TASK DIRECTIONS — How many lines below contain the word "Harity"? Answer with that number alone.

RECORDS SUPPLIED —
━━━━━━━━━━━━━━━━

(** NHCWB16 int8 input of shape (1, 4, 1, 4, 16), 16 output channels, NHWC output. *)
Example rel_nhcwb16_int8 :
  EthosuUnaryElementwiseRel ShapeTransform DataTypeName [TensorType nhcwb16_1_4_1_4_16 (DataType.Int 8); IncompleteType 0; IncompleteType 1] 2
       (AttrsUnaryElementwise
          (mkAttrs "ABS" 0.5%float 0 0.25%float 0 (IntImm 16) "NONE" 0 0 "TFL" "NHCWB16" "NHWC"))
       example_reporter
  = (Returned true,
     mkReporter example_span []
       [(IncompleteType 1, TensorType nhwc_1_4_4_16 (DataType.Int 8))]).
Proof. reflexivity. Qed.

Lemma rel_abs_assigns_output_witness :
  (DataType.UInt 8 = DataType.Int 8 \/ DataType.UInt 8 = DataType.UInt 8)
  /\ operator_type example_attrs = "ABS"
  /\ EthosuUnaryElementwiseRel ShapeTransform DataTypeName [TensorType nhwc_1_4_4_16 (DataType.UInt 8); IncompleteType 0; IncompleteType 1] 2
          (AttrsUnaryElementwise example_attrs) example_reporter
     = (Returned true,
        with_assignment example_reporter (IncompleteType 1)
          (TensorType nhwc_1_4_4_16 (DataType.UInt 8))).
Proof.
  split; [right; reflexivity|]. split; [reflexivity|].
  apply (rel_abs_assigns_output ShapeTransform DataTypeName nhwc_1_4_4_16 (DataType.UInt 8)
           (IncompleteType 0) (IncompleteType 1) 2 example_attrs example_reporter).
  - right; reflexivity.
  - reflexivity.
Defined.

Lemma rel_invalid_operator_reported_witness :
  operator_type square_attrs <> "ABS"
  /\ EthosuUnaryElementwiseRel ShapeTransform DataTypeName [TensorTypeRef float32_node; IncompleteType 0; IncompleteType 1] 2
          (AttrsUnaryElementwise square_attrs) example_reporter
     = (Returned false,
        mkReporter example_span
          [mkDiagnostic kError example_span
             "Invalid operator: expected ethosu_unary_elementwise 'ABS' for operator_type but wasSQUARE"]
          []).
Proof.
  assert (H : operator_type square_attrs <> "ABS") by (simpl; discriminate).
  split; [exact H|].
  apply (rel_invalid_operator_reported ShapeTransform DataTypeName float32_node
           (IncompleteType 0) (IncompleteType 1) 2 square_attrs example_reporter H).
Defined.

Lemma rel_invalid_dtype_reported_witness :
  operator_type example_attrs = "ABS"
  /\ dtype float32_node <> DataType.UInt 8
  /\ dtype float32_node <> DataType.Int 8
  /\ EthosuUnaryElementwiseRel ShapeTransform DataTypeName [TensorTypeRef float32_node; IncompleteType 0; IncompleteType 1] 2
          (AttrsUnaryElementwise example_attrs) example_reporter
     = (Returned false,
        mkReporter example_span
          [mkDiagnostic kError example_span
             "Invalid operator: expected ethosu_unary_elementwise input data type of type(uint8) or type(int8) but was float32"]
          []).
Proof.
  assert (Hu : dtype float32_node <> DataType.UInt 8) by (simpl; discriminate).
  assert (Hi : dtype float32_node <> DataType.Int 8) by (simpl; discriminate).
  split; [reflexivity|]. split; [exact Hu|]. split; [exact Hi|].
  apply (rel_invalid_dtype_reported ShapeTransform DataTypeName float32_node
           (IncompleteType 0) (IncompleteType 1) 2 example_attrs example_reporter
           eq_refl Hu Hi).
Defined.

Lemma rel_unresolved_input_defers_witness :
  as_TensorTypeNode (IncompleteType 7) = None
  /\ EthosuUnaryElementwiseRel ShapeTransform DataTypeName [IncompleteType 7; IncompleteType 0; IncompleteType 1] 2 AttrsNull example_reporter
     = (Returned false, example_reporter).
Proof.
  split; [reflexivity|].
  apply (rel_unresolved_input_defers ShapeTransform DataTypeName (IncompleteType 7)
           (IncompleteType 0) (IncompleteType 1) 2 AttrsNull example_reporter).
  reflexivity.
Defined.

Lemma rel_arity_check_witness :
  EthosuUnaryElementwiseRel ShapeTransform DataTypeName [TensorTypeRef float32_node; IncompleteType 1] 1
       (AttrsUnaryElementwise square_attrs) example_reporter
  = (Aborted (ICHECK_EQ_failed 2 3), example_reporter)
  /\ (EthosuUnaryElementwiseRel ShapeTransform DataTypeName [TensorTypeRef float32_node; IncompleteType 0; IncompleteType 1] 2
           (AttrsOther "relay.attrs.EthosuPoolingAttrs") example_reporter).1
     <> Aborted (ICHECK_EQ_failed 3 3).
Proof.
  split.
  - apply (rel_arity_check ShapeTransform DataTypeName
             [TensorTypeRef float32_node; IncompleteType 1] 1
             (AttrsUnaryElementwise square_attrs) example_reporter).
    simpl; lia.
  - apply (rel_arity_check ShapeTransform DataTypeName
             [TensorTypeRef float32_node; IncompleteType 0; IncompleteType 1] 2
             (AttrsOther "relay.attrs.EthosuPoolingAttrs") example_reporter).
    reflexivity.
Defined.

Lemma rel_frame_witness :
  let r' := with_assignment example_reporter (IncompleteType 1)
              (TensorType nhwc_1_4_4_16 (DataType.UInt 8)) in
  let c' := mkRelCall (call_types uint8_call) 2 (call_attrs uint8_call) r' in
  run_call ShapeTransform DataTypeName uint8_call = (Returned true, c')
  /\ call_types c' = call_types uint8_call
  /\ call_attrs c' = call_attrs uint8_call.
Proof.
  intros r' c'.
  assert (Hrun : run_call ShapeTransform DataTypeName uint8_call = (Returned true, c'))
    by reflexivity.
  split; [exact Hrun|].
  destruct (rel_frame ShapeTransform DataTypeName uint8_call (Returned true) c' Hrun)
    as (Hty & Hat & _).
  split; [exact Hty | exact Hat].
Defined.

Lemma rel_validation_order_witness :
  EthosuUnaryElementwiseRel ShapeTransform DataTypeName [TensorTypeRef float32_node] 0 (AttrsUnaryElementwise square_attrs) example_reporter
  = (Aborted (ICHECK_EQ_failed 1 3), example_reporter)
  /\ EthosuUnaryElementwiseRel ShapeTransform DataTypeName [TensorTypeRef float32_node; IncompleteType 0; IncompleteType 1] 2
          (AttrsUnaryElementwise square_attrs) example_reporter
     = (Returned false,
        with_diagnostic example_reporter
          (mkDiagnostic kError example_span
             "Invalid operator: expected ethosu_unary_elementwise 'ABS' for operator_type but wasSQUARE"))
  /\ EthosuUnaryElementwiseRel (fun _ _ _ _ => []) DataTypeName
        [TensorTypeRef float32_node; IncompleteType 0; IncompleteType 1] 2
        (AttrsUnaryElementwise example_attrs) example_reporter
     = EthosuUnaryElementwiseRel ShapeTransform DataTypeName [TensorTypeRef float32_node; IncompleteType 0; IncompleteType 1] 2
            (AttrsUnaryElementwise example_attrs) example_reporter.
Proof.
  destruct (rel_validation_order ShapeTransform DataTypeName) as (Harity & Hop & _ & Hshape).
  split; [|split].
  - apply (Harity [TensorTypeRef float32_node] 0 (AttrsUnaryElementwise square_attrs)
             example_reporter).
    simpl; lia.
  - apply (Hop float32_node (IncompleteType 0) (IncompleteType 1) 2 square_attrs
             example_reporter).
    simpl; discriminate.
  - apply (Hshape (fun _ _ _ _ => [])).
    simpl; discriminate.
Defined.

━━━━━━━━━━━━━━━━

RESULT OF THE EXERCISE — 2